Je ne viens pas, Messieurs, pour vous faire des compliments sur vos lois. Vous avez érigé le royaume en république; fort bien, j’obéirai à la nation; mais s’il est du devoir du soldat de veiller à son poste, son poste ne doit-il pas être stable et désigné, sont poste ne doit-il pas être honorable ?
Je ne veux pas vous le taire, Messieurs, la calomnie s’élève sur ma tête, et peu à peu m’environne. J’ai dit, il y a longtemps, que je n’avais pas l’usage de la langue française; mais j’ai le coeur français. Je ne connais pas l’art de bien parler; mais je sais me battre, quoi qu’il en soit.

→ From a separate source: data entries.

(* ===== verification/Effects.v ===== *)
(** * The effect executor

    [server/src/sync/effects.ts]: the outbox as a finite map of effects, the
    lease of a batch, and [executeOne], the transaction that holds the policy,
    the effect and the projection while it calls the provider and records the
    outcome. *)

From S2P Require Import Prelude Canonical Types Text Evaluate Jobs Transaction Policies Store.
From stdpp Require Import options.
Open Scope Z_scope.

(** ** Effects and their identities *)

Record LeasedEffect := {
  id : string;
  organizationId : string;
  policyId : string;
  policyRevision : Z;
  projectionId : string;
  sourceBasisHash : option string;
  operation : EffectOperation;
  desiredState : option DesiredCopy;
  attemptCount : Z;
  ambiguous : bool;
}.

(** [`p${projectionId.replaceAll("-", "").toLowerCase()}${generation}`]. *)
Fixpoint without_dashes (s : string) : string :=
  match s with
  | "" => ""
  | String c s => if Ascii.eqb c "-" then without_dashes s else String c (without_dashes s)
  end.

Definition managedEventId (projectionId : string) (generation : Z) : string :=
  "p" +:+ (toLowerCase (without_dashes projectionId) +:+ pretty generation).

Definition eventBelongsToProjection (event : ProviderEventLookup) (policyId projectionId : string) (generation : Z)
    : bool :=
  match managedIdentity event with
  | Some identity =>
      bool_decide (policyRef identity = policyId) && bool_decide (projectionRef identity = projectionId)
      && (identity_generation identity =? generation)
  | None => false
  end.

Inductive EffectPolicyExecutionDisposition := execute | defer_paused | defer_revision | supersede_deleted.

Definition effectPolicyExecutionDisposition (status : Policy.PolicyStatus) (currentRevision effectRevision : Z)
    : EffectPolicyExecutionDisposition :=
  match status with
  | Policy.deleted => supersede_deleted
  | Policy.paused => defer_paused
  | Policy.active => if currentRevision =? effectRevision then execute else defer_revision
  end.

(** ** The lease *)

Notation Outbox := (gmap string Effect.EffectRow).

Definition is_open (e : Effect.EffectRow) : bool := negb (bool_decide (Effect.state e = succeeded)).

(** [created_at], then [id]. *)
Definition created_before (left right : string * Effect.EffectRow) : bool :=
  (Effect.created_at left.2 <? Effect.created_at right.2)
  || ((Effect.created_at left.2 =? Effect.created_at right.2) && (left.1 <? right.1)%string).

(** The [exists] of the selection: an effect of the same projection that was
    created before and has not succeeded. *)
Definition has_prior (id : string) (e : Effect.EffectRow) (outbox : Outbox) : bool :=
  existsb (λ prior, bool_decide (Effect.projection prior.2 = Effect.projection e) && is_open prior.2
                    && created_before prior (id, e))
    (map_to_list outbox).
(** One pass, from a database, with the ids after the n-th. *)
Inductive pass_step (d : Db) (n : nat) : Outcome → Db → Prop :=
| pass_skips r :
    existing_projection d = None → evaluates (newId n) None r → Types.operation r = Operation.none →
    pass_step d n {| created := false; decision := decision_text r |} d
| pass_refreshes id p r basis :
    existing_projection d = Some (id, p) → held_back id p d = true → evaluates id (Some (id, p)) r →
    sourceObservationBasisHash observationHash tombstone = Ok basis →
    let blocking := blocking_effect organization id d in
    pass_step d n {| created := false; decision := held_decision p blocking |}
      (put_projection id (refresh_projection (Types.revision policy) basis (recoveryOperationForResult r)
         (Projection.intent_sequence p) (result_fingerprint r) (desired_copy r) (held_status p)
         (Some (held_code p blocking r)) now p) d)
| pass_settles id p r basis :
    existing_projection d = Some (id, p) → held_back id p d = false → evaluates id (Some (id, p)) r →
    sourceObservationBasisHash observationHash tombstone = Ok basis → Types.operation r = Operation.none →
    pass_step d n {| created := false; decision := decision_text r |} (put_projection id (passed_projection basis r p) d)
| pass_writes existing projectionId r basis op key :
    existing_projection d = existing →
    match existing with
    | Some (id, p) => projectionId = id ∧ held_back id p d = false
    | None => projectionId = newId n ∧
              projection_taken (written_projection basis None r) d = false
    end →
    evaluates projectionId existing r → effect_operation (Types.operation r) = Some op →
    sourceObservationBasisHash observationHash tombstone = Ok basis →
    let saved := projectionPersistenceForResult r (snd <$> existing) in
    let row := written_projection basis (snd <$> existing) r in
    hash (intent_key_json policy projectionId (Projection.generation row) (Projection.intent_sequence row) op
            (persisted_hash saved)) = Ok key →
    let taken := idempotency_taken key (outbox_effects d) in
    let effectId := newId (match existing with Some _ => n | None => S n end) in
    pass_step d n {| created := negb taken; decision := decision_text r |}
      ((if taken then λ d, d else put_effect effectId (intent_row projectionId basis key r op saved))
         (put_projection projectionId row d)).

Context {R C : Type}.

Lemma existing_lookup d id p : existing_projection d = Some (id, p) →
  projections d !! id = Some p ∧ Projection.organization p = organization ∧ Projection.policy p = policy_ref policy ∧
  Projection.source_observation p = observationId ∧ Projection.recurrence_identity p = recurrenceIdentity.
Proof using Type.
  unfold existing_projection, find_projection. intros [Hin Heq]%List.find_some.
  apply list_elem_of_In, elem_of_map_to_list in Hin. by bool_to_prop.
Qed.

Lemma set_projection_wp id f (w : Transaction.World Db R C) (Q : res failure () → Transaction.World Db R C → Prop) p :
  projections (db w) !! id = Some p →
  Q (Ok ()) {| db := put_projection id (f p) (db w); remote := remote w; calls := calls w; issued := issued w |} →
  wp (set_projection id f) w Q.
Proof using Type. intros Hp HQ. unfold set_projection. do 2 wp_step. rewrite Hp. by wp_step. Qed.

Lemma evaluate_Ok `{Temporal} input r : evaluate input = Ok r ↔ evaluatePolicy input = Ok r.
Proof using Type. unfold evaluate. destruct (evaluatePolicy input); naive_solver. Qed.

Lemma enqueue_intent_wp projectionId generation intentSequence basis saved r (w : Transaction.World Db R C) :
  wp (enqueue_intent organization policy projectionId generation intentSequence basis saved r now) w (λ res w',
    ∀ o, res = Ok o →
      match effect_operation (Types.operation r) with
      | None => o = {| created := false; decision := decision_text r |} ∧ db w' = db w
      | Some op => ∃ key,
          hash (intent_key_json policy projectionId generation intentSequence op (persisted_hash saved)) = Ok key ∧
          let taken := idempotency_taken key (outbox_effects (db w)) in
          o = {| created := negb taken; decision := decision_text r |} ∧
          db w' = (if taken then λ d, d else put_effect (newId (issued w)) (intent_row projectionId basis key r op saved))
                    (db w)
      end).
Proof using Type.
  unfold enqueue_intent. destruct (effect_operation _) as [op|]; [|wp_step; by intros o [= <-]].
  do 2 wp_step. destruct (hash _) as [key|e] eqn:Hkey; [|done]. wp_step. unfold insert_effect_once. do 4 wp_step. cbn [db Effect.idempotency_key new_effect].
  destruct (idempotency_taken _ _) eqn:Ht; repeat wp_step; intros o [= <-]; exists key; by rewrite Ht.
Qed.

L’on parle contre quelques expressions de mes lettres; mais on sait que je ne les fais pas, et on oublie que je n’ai jamais abandonné et que je n’ai pas souffert que personne abandonnât le poste que la patrie m’a confié. On oublie ma conduite à Courtrai, mes débats avec un mauvais ministre et avec Lafayette, vis-à-vis duquel j’étais dans une telle position que j’ai toujours craint qu’il ne me mît pas dans le plus cruel embarras.
On ne parle pas de ma conduite relative à l’événement du 10 août, et de ma constance à faire taire toute opposition, en attendant l’arrivée des commissaires de l’Assemblée nationale, qui, j’ose le dire, n’ont rien fait autre chose que d’accélérer mon ouvrage.
On tait mes voyages continuels et ma constante vigilance; mais on parle contre moi de l’événement du 10 août. J’ai, dit-on, fait faire des logements pour marcher vers Paris; et ce soupçon fut suffisant pour me destituer. Messieurs les commissaires de l’Assemblée nationale arrivent, le jour luit, et je me suis vu généralissime; mais est-ce pour commander, pour diriger les armées vers le point du milieu de l’action ? Non, c’est pour aider les généraux de mes conseils.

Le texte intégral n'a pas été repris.